Indeed, Ardern acknowledged that Richardson was entitled to ask about it, since she had raised the issue herself and effectively invited questions. In any case, shouldn’t all cards have been on the table when someone was asking us to elect her as prime minister?
But the subject was deemed to be off-limits because we’re told that motherhood intentions are no one’s business but the woman’s, and certainly not the business of a prospective employer. This applies even when the prospective employer is the public of New Zealand and the woman in question is running for the most important office in the land.
The message from that episode was clear: anyone who asks personal questions, particularly relating to the prime minister’s gender, can expect to be crucified. But in politics, the personal and the political constantly overlap, since personal factors unavoidably influence political positions.
It follows that only the most sensitive and intrusive personal matters should be off-limits.
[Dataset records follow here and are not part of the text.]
(** * A shallow embedding of the 2-D GLM-MHD finite-volume solver

    Sources embedded: [grid.hpp]/[grid.cpp] (the [Grid] and [FlowField]
    containers), [solver.cpp] (minmod limiter, fast magnetosonic speed,
    the two HLL flux functions, the CFL timestep, the divergence diagnostics
    and [update_level] / [solve_MHD]), [physics.cpp] (the Orszag-Tang
    initial state and the artificial divergence error) and the time loop
    of [main.cpp].

    Conventions of the embedding:
    - a C++ [double] is a real number of [R]: arithmetic is exact, there is
      no rounding, no infinity and no NaN.  Literals are written as in the
      source ([0.5], [1e-10], ...) and denote the decimal number itself;
      [0.0], [1.0] and [5.0/3.0] are written [0], [1] and [5/3];
    - division is the total division of [R] ([x / 0 = 0]) and [sqrt] of a
      negative number is [0], where C++ yields an infinity or a NaN.  The
      embedding and the code agree on the states in which neither occurs:
      positive spacings and positive density and pressure
      ([positive_state]); the statements about the timestep, the floors,
      the magnetic diffusion and the conservation of mass assume such a
      state, and the concrete states evaluated below are of that kind;
    - a C++ [int] is an integer of [Z] (grid sizes are far from the 32-bit
      limit, no wrap-around is modelled); [%] is the truncating [Z.rem];
    - [std::vector<std::vector<double>>] is a list of rows, [list (list R)];
      reading outside the array (undefined behaviour in C++) yields [0] and
      writing outside is ignored;
    - the OpenMP loops have independent iterations; they are embedded as
      sequential loops in index order;
    - a constructor that may throw returns a [result]; the warnings printed
      on [std::cerr] and the lines printed on [std::cout] are not modelled;
    - [exp], [sin] and [sqrt] are the functions of [R]; the constant [M_PI]
      of [<cmath>] is an argument of the function that uses it. *)

From Stdlib Require Import Reals Lra Lia ZArith List Bool String.
Import ListNotations.

Open Scope Z_scope.
Open Scope R_scope.

(* ================================================================== *)
(** * Exceptions *)

Inductive exn : Type :=
| invalid_argument (msg : string)
| length_error.

Inductive result (A : Type) : Type :=
| Ok (a : A)
| Throw (x : exn).

Arguments Ok {A} a.
Arguments Throw {A} x.

Definition bind {A B : Type} (m : result A) (k : A -> result B) : result B :=
  match m with
  | Ok a => k a
  | Throw x => Throw x
  end.

Notation "x <- m ;; k" := (bind m (fun x => k))
  (at level 61, m at next level, right associativity).

Definition throws {A : Type} (m : result A) : Prop :=
  exists x, m = Throw x.

(* ================================================================== *)
(** * Two-dimensional arrays *)

Definition matrix : Type := list (list R).

(** [std::vector<T>(n, x)]: a negative [int] converted to [size_t] exceeds
    [max_size()] and the constructor throws [std::length_error]. *)
Definition vector_fill {A : Type} (n : Z) (x : A) : result (list A) :=
  if (n <? 0)%Z then Throw length_error else Ok (repeat x (Z.to_nat n)).

Fixpoint list_set {A : Type} (l : list A) (n : nat) (x : A) : list A :=
  match l, n with
  | [], _ => []
  | _ :: t, O => x :: t
  | h :: t, S k => h :: list_set t k x
  end.

(** [a[i][j]] *)
Definition get2 (a : matrix) (i j : Z) : R :=
  if ((i <? 0) || (j <? 0))%Z then 0
  else nth (Z.to_nat j) (nth (Z.to_nat i) a []) 0.

(** [a[i][j] = x] *)
Definition set2 (a : matrix) (i j : Z) (x : R) : matrix :=
  if ((i <? 0) || (j <? 0))%Z then a
  else list_set a (Z.to_nat i)
                (list_set (nth (Z.to_nat i) a []) (Z.to_nat j) x).

(** The array has exactly [n] rows of [m] cells. *)
Definition dims (a : matrix) (n m : Z) : Prop :=
  Z.of_nat (List.length a) = n /\
  Forall (fun r => Z.of_nat (List.length r) = m) a.

(* ================================================================== *)
(** * grid.hpp: Grid and FlowField *)

Record Grid : Type := mkGrid {
  nx : Z; ny : Z;
  dx : R; dy : R;
  x0 : R; y0 : R;
  data : matrix
}.

Record FlowField : Type := mkFlowField {
  fl_rho : Grid; fl_u : Grid; fl_v : Grid; fl_p : Grid; fl_e : Grid;
  fl_bx : Grid; fl_by : Grid; fl_psi : Grid
}.

(** [Grid::Grid]: the member initialisers run first (the inner row vector is
    the argument of the outer one), then the body checks the size. *)
Definition Grid_ctor (nx_ ny_ : Z) (dx_ dy_ x0_ y0_ : R) : result Grid :=
  row <- vector_fill ny_ 0 ;;
  dat <- vector_fill nx_ row ;;
  if ((nx_ <? 3) || (ny_ <? 3))%Z
  then Throw (invalid_argument "Grid size must be at least 3x3")
  else Ok (mkGrid nx_ ny_ dx_ dy_ x0_ y0_ dat).
(** * lsyncd: the watch table and the event dispatcher

    A shallow embedding of [lsyncd.c] (the table of directory watches,
    [buildpath], [add_watch], [add_dirwatch], [remove_dirwatch],
    [get_dirwatch_offset], [handle_event], [master_loop], [rsync],
    [parse_exclude_file], [realdir] and [main] from its first watch on)
    and the properties proved about it.

    Conventions of the embedding.
    - C [int] values that carry the sentinel [-1] (watch descriptors, indices
      into [dir_watches], parents) are [Z]; the table never holds more than
      a few thousand entries (one kernel watch each), far from [2^31], so
      no wrap-around is written out.  [strlen] results and buffer sizes are
      [nat].
    - A [char *] that may be [NULL] is an [option string].
    - The globals [dir_watches], [dir_watch_size] and (as the length of the
      list) [dir_watch_num] form the [state], threaded through every
      function together with a clock and the trace of the calls made to the
      outside world.
    - What the outside world answers (the kernel, the file system, the
      child process, the signal handler) is read from an [environment],
      indexed by the clock, so that every theorem holds for every possible
      behaviour of the world.
    - [exit], a failed [assert], and undefined behaviour or divergence are
      distinct results of a computation (see [outcome]).  The recursive
      functions and the master loop take fuel; running out of it is
      divergence.
    - [printlogf] is recorded with its level and its format string; the
      values printed are not.
    - Allocation failure ([s_malloc] and friends exit with code 1) and a log
      file that cannot be opened ([printlogf] exits with code 2) are left
      out: memory and the log file are assumed to be available. *)

From Stdlib Require Import ZArith String Ascii.
From stdpp Require Import base tactics option list strings.

Local Open Scope string_scope.
Local Open Scope list_scope.
Local Open Scope Z_scope.

#[local] Arguments String.append !s1 s2 / : simpl nomatch.

(** ** Constants of the platform headers *)

(** [PATH_MAX] of <limits.h> on Linux. *)
Definition PATH_MAX : nat := 4096.

(** Event bits of <sys/inotify.h>. *)
Definition IN_ACCESS : Z := 0x1.
Definition IN_MODIFY : Z := 0x2.
Definition IN_ATTRIB : Z := 0x4.
Definition IN_CLOSE_WRITE : Z := 0x8.
Definition IN_CLOSE_NOWRITE : Z := 0x10.
Definition IN_OPEN : Z := 0x20.
Definition IN_MOVED_FROM : Z := 0x40.
Definition IN_MOVED_TO : Z := 0x80.
Definition IN_CREATE : Z := 0x100.
Definition IN_DELETE : Z := 0x200.
Definition IN_DELETE_SELF : Z := 0x400.
Definition IN_MOVE_SELF : Z := 0x800.
Definition IN_IGNORED : Z := 0x8000.
Definition IN_ISDIR : Z := 0x40000000.

(** [errno] value of an interrupted system call, <errno.h>. *)
Definition EINTR : Z := 4.

(** ** Constants of lsyncd.c *)

Definition LOG_DEBUG : Z := 1.
Definition LOG_NORMAL : Z := 2.
Definition LOG_ERROR : Z := 3.

(** [enum lsyncd_exit_code] *)
Definition LSYNCD_SUCCESS : Z := 0.
Definition LSYNCD_OUTOFMEMORY : Z := 1.
Definition LSYNCD_FILENOTFOUND : Z := 2.
Definition LSYNCD_EXECRSYNCFAIL : Z := 3.
Definition LSYNCD_NOTENOUGHARGUMENTS : Z := 4.
Definition LSYNCD_TOOMANYDIRECTORYEXCLUDES : Z := 5.
Definition LSYNCD_INTERNALFAIL : Z := 255.

Definition MAX_EXCLUDES : nat := 256.

(** ** Data model *)

(** [struct dir_watch].  A slot whose [wd] is negative is unused. *)
Record dir_watch : Type := mk_dir_watch {
  wd : Z;
  dirname : option string;
  destname : option string;
  parent : Z
}.

(** [struct inotify_event]: the [name] of an event about the watched
    directory itself is empty. *)
Record inotify_event : Type := mk_event {
  ev_wd : Z;
  ev_mask : Z;
  ev_name : string
}.

(** An entry returned by [readdir]: [d_name] and whether [d_type == DT_DIR]. *)
Record dirent : Type := mk_dirent {
  d_name : string;
  d_is_dir : bool
}.

(** What [waitpid] reports about the child. *)
Inductive wait_status : Type :=
| WExited (code : Z)
| WSignaled (sig : Z).

(** What [read] on the inotify descriptor returns: its return value, the
    [errno] it leaves, and the events held by the bytes read. *)
Record read_result : Type := mk_read {
  rd_len : Z;
  rd_errno : Z;
  rd_events : list inotify_event
}.

(** The options set from the command line and the exclude table, fixed once
    the daemon runs. *)
Record config : Type := mk_config {
  flag_dryrun : bool;
  flag_nodaemon : bool;
  option_target : string;
  rsync_binary : string;
  exclude_file : option string;
  exclude_dirs : list string
}.

(** The answers of the outside world, by clock tick. *)
Record environment : Type := mk_env {
  inotify_add_watch : nat -> string -> Z;
  opendir : nat -> string -> option (list dirent);
  keep_going_at : nat -> bool;
  waitpid : nat -> wait_status;
  read_inotf : nat -> read_result
}.

(** Calls that leave the process, in the order they are made, and the
    entry of [rsync], which is what the theorems count when they speak of
    the syncs issued. *)
Inductive call : Type :=
| InotifyAddWatch (pathname : string)
| InotifyRmWatch (w : Z)
| Free (s : string)
| Execv (binary : string) (argv : list (option string))
| Printlogf (level : Z) (fmt : string)
| RsyncEntered (src dest : string) (recursive : bool).

(** The globals of the watch table, the clock and the trace. *)
Record state : Type := mk_state {
  dir_watches : list dir_watch;
  dir_watch_size : Z;
  clock : nat;
  trace : list call
}.

(** [dir_watch_num]: the slots in use are the first ones. *)
Definition dir_watch_num (s : state) : nat := length (dir_watches s).

(** [dir_watches[i]] for a C index: nothing outside of the used slots. *)
Definition slot (dws : list dir_watch) (i : Z) : option dir_watch :=
  if i <? 0 then None else dws !! Z.to_nat i.

(** ** Computations *)

Inductive outcome (A : Type) : Type :=
| Ret (a : A) (s : state)
| Exit (code : Z) (s : state)
| Aborted (s : state)
| Undef.
Arguments Ret {A} a s.
Arguments Exit {A} code s.
Arguments Aborted {A} s.
Arguments Undef {A}.

Definition M (A : Type) : Type := state -> outcome A.

Definition ret {A : Type} (a : A) : M A := fun s => Ret a s.

Definition bind {A B : Type} (m : M A) (k : A -> M B) : M B :=
  fun s =>
    match m s with
    | Ret a s' => k a s'
    | Exit c s' => Exit c s'
    | Aborted s' => Aborted s'
    | Undef => Undef
    end.

Notation "'let*' x ':=' m 'in' k" := (bind m (fun x => k))
  (at level 10, x pattern, m at level 100, k at level 200).
Notation "m ';;;' k" := (bind m (fun _ => k))
  (at level 100, k at level 200, right associativity).

Definition emit (c : call) : M unit :=
  fun s => Ret tt (mk_state (dir_watches s) (dir_watch_size s) (clock s) (trace s ++ [c])).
Yet the boundaries around what are deemed to be legitimate subjects of public discussion are being drawn ever tighter.
So what awkward questions, if any, have the media shied away from asking about Ardern’s pregnancy? They relate mainly to disclosure and political practicalities.
Ardern has said she learned of the pregnancy on October 13. At that stage Labour and National were still vying for the favour of kingmaker Winston Peters.
The discovery that she was pregnant must have presented Ardern with an acute moral dilemma. Should she have said something?
Couples are understandably reluctant to announce a pregnancy in the early stages because apart from anything else, there’s a chance something might go amiss. Besides, Ardern at that stage might not have been confident of forming a government.
Even so, there was a chance that she would become prime minister, in which case she would have to take time off – and this during her vital first few months in charge of an inexperienced government that would still be feeling its way.
There is a valid argument that Ardern should have disclosed then that she was pregnant. That would have enabled the pregnancy to be factored into coalition negotiations, and later into how the new government would be set up and who might deputise for her.
She had a choice between disclosure and staying silent, and she chose silence. Some people, while appreciating that she must have been in an awkward predicament, will think less of her for that. Some say she misled by omission.
She then agreed to the appointment of Peters as her deputy, knowing that a man whose party won only 7 percent of the vote would be acting prime minister while she takes six weeks off – and possibly longer, given the unpredictability of childbirth and the challenges of adjusting to the demands of a baby.
And if anything goes wrong, or if Ardern struggles with the combined demands of motherhood and the prime ministership (although we’re not supposed to consider that prospect), what then? These are issues of public interest. We are entitled to discuss them without being shushed.
I don’t have an opinion on whether Ardern can do a good job as PM while simultaneously attending to the needs of a new baby. Perhaps she can, although mothers I know say the demands of a baby, particularly a first one, can be all-consuming and overwhelming.
We shall see. But if things don’t work out, it could have consequences for the country. This puts Ardern’s pregnancy in a different category from other expectant mothers whose personal decisions are said to be none of our business.